◆ **Description of the task**
Write out again, exactly, the lines below starting at the one with "Lemma drawn_token_size data" and ending at the one with "re_redis (ue_redis E) (rw_cmds (uw_node u))".

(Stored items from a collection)
____________________
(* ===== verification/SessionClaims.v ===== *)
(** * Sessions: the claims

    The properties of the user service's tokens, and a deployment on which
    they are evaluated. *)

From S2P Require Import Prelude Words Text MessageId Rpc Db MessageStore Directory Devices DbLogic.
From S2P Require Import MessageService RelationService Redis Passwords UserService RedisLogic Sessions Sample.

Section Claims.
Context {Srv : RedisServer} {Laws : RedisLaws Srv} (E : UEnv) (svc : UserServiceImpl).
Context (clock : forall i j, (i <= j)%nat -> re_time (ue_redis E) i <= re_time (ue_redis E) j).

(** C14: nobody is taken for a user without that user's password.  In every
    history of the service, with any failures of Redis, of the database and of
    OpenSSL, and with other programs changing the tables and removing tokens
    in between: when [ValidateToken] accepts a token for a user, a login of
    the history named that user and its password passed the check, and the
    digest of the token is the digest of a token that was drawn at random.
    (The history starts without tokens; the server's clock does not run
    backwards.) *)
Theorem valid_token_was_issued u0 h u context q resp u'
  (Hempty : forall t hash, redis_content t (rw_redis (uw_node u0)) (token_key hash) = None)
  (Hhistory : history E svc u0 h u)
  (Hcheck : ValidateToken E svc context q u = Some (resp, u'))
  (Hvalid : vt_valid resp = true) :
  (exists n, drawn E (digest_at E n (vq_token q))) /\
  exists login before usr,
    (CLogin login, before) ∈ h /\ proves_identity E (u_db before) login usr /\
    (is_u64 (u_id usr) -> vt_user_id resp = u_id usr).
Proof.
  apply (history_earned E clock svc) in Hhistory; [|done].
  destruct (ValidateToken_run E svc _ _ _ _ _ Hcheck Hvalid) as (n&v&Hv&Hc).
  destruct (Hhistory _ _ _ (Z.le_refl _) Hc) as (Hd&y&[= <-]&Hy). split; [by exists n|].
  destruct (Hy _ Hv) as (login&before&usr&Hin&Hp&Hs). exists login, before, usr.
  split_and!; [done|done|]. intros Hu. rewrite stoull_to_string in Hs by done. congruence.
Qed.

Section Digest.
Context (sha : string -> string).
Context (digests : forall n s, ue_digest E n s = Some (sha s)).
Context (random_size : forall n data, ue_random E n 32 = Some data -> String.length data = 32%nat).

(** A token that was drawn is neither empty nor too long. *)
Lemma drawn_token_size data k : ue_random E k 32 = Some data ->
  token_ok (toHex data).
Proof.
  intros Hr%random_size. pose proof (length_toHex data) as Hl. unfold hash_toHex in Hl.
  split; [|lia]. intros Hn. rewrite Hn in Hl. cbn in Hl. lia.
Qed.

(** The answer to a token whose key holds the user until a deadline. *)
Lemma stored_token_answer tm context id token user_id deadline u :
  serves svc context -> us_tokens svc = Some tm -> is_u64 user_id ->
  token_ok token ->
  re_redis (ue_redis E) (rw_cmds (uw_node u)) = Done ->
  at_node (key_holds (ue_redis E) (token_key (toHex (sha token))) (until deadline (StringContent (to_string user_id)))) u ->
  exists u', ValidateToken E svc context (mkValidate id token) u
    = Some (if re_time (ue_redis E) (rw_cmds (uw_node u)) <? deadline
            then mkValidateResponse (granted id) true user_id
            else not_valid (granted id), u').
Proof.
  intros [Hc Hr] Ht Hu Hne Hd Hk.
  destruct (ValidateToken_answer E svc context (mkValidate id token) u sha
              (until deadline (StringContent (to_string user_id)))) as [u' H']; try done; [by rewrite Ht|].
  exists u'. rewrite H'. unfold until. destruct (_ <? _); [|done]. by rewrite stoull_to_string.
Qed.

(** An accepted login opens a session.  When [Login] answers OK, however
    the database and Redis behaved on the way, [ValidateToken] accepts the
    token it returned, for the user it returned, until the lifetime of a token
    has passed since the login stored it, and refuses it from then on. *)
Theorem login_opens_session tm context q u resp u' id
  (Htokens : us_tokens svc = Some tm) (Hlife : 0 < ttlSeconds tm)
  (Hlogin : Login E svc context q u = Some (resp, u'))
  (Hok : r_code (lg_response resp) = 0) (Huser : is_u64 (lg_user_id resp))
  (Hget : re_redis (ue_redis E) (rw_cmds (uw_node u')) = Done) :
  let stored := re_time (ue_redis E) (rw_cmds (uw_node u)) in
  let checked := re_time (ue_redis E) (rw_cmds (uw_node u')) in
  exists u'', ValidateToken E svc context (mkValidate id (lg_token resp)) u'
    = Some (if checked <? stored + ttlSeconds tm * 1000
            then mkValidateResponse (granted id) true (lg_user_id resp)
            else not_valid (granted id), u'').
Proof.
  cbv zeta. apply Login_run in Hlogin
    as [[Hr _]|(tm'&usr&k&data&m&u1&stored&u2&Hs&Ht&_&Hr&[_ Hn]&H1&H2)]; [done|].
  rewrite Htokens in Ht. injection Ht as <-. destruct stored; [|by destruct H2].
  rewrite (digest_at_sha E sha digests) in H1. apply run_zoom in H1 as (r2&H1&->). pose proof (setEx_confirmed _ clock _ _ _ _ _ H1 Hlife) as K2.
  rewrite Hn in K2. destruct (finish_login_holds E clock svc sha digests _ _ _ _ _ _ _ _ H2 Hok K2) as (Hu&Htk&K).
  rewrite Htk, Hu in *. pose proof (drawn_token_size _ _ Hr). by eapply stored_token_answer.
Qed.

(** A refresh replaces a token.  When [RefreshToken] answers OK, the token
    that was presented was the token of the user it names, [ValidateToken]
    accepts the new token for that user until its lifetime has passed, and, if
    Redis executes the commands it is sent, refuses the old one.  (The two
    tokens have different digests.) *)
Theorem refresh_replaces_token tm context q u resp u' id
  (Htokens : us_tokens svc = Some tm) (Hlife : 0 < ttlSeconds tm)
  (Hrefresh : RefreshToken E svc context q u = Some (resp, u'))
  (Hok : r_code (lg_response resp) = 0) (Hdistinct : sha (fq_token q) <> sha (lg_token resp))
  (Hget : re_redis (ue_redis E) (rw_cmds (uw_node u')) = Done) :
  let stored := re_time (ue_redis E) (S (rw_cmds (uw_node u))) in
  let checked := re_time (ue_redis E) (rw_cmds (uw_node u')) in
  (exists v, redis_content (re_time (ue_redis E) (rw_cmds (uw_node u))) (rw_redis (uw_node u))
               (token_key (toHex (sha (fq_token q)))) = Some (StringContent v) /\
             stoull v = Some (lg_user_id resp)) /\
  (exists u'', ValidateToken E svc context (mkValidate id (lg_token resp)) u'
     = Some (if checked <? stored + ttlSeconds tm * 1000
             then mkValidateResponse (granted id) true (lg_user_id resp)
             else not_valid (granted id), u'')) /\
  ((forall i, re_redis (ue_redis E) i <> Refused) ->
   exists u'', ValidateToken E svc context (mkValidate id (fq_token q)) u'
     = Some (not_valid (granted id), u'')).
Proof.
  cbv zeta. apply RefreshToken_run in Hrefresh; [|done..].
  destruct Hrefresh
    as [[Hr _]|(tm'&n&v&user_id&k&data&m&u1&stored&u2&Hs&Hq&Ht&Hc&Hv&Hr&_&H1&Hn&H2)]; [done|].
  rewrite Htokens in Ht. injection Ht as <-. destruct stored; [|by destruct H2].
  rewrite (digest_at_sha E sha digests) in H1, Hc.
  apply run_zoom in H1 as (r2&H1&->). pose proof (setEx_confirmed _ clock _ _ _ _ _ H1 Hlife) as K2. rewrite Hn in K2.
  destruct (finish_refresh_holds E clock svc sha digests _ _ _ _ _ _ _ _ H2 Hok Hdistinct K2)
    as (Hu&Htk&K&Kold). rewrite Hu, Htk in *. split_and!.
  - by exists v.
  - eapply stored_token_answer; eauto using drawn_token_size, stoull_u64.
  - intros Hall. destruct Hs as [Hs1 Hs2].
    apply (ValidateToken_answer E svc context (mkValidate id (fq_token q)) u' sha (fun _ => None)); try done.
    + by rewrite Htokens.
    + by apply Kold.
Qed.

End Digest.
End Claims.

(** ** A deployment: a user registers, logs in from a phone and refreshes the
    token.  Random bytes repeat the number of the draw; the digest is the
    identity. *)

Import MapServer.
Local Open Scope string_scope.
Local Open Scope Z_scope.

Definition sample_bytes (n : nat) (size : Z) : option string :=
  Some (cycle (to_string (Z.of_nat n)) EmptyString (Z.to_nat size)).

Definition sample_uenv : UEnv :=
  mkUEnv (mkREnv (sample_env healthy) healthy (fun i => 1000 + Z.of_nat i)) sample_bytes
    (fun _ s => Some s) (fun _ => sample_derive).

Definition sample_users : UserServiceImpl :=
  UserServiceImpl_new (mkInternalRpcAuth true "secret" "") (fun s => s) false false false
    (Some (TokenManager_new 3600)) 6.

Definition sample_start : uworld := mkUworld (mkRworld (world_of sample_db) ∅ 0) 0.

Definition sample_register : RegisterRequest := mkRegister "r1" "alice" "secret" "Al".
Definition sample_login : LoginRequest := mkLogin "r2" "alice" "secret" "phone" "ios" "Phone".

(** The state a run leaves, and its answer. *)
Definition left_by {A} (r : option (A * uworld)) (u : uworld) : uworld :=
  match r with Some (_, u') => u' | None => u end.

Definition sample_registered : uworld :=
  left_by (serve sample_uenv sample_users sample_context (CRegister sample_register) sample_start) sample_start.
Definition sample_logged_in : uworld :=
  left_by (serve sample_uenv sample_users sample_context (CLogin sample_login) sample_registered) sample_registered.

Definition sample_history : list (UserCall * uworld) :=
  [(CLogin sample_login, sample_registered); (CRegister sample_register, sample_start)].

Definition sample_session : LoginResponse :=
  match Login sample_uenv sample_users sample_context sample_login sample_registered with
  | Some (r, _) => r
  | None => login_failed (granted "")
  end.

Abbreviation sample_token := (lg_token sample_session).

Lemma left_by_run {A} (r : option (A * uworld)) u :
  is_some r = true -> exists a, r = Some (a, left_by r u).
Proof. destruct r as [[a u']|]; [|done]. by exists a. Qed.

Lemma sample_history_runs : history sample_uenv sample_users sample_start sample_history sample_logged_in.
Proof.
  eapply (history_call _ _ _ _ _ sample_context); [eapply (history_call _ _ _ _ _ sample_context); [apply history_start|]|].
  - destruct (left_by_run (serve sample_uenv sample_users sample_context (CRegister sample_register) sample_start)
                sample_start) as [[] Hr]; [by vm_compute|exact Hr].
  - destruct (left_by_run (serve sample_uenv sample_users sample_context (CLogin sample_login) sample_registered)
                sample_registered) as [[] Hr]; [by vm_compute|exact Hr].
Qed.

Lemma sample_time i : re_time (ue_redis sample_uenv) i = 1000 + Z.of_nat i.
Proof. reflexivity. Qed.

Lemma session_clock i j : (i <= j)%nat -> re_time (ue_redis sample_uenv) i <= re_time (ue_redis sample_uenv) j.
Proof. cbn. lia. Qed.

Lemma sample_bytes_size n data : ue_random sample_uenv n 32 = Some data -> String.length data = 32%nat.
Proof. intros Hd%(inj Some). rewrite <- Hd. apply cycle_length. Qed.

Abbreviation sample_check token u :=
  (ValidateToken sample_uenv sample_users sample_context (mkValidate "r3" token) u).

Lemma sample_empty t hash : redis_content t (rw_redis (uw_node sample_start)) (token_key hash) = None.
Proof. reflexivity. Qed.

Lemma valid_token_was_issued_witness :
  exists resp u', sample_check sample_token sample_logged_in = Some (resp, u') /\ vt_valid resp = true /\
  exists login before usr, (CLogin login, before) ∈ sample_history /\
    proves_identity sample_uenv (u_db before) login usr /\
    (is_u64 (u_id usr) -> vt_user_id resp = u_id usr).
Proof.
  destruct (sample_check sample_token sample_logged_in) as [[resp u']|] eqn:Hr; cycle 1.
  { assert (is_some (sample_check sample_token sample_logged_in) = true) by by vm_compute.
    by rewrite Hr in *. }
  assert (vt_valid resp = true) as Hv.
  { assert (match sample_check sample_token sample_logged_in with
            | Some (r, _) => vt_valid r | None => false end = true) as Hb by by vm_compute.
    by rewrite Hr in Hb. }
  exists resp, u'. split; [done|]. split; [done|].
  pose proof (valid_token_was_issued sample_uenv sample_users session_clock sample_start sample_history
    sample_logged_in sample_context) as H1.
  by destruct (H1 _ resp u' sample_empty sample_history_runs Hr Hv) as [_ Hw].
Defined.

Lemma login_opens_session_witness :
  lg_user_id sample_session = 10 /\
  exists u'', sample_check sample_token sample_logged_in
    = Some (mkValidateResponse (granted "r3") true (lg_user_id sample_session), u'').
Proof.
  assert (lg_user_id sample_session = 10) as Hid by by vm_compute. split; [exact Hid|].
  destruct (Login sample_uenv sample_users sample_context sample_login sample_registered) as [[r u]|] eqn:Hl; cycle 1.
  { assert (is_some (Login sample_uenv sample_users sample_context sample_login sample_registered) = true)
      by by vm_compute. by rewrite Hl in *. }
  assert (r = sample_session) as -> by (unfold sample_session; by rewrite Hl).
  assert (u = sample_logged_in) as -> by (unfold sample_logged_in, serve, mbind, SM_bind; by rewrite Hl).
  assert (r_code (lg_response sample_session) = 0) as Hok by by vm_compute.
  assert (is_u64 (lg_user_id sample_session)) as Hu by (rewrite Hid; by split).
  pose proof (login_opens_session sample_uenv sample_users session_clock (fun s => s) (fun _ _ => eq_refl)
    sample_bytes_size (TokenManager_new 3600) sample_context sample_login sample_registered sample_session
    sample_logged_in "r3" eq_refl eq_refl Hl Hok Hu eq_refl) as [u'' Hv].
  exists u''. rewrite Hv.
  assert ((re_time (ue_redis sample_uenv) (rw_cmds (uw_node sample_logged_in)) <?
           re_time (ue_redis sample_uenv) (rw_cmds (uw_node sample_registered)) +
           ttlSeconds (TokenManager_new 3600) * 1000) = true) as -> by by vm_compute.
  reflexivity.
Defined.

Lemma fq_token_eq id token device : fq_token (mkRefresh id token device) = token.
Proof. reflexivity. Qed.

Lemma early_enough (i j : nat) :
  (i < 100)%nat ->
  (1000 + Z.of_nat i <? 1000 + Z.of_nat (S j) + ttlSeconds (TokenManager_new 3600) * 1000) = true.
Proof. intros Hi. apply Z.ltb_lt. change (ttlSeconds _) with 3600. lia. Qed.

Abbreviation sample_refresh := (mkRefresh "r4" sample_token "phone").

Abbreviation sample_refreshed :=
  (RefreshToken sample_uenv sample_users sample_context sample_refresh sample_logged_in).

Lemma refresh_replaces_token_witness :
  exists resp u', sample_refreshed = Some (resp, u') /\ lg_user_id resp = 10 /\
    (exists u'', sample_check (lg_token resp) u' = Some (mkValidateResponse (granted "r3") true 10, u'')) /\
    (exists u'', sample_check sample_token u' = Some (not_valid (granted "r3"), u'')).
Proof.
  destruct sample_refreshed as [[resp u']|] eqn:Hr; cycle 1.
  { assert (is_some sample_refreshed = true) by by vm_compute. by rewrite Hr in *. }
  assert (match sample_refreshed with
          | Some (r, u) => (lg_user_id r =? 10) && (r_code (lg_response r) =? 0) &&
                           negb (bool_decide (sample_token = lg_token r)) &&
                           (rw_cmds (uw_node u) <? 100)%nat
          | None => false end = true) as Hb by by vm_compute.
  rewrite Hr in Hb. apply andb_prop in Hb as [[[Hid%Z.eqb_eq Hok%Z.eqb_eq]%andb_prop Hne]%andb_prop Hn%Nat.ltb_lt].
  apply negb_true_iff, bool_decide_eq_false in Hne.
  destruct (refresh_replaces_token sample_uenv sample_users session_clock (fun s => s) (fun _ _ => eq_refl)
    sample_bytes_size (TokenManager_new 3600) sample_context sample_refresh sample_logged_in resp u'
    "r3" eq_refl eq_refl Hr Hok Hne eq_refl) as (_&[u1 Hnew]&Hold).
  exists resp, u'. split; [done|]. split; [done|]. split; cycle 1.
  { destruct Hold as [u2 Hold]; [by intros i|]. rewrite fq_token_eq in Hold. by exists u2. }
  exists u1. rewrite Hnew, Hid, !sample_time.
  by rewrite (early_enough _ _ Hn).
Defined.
____________________
◆ **The completed task**
Lemma drawn_token_size data k : ue_random E k 32 = Some data ->
  token_ok (toHex data).
Proof.
  intros Hr%random_size. pose proof (length_toHex data) as Hl. unfold hash_toHex in Hl.
  split; [|lia]. intros Hn. rewrite Hn in Hl. cbn in Hl. lia.
Qed.

(** The answer to a token whose key holds the user until a deadline. *)
Lemma stored_token_answer tm context id token user_id deadline u :
  serves svc context -> us_tokens svc = Some tm -> is_u64 user_id ->
  token_ok token ->
  re_redis (ue_redis E) (rw_cmds (uw_node u)) = Done ->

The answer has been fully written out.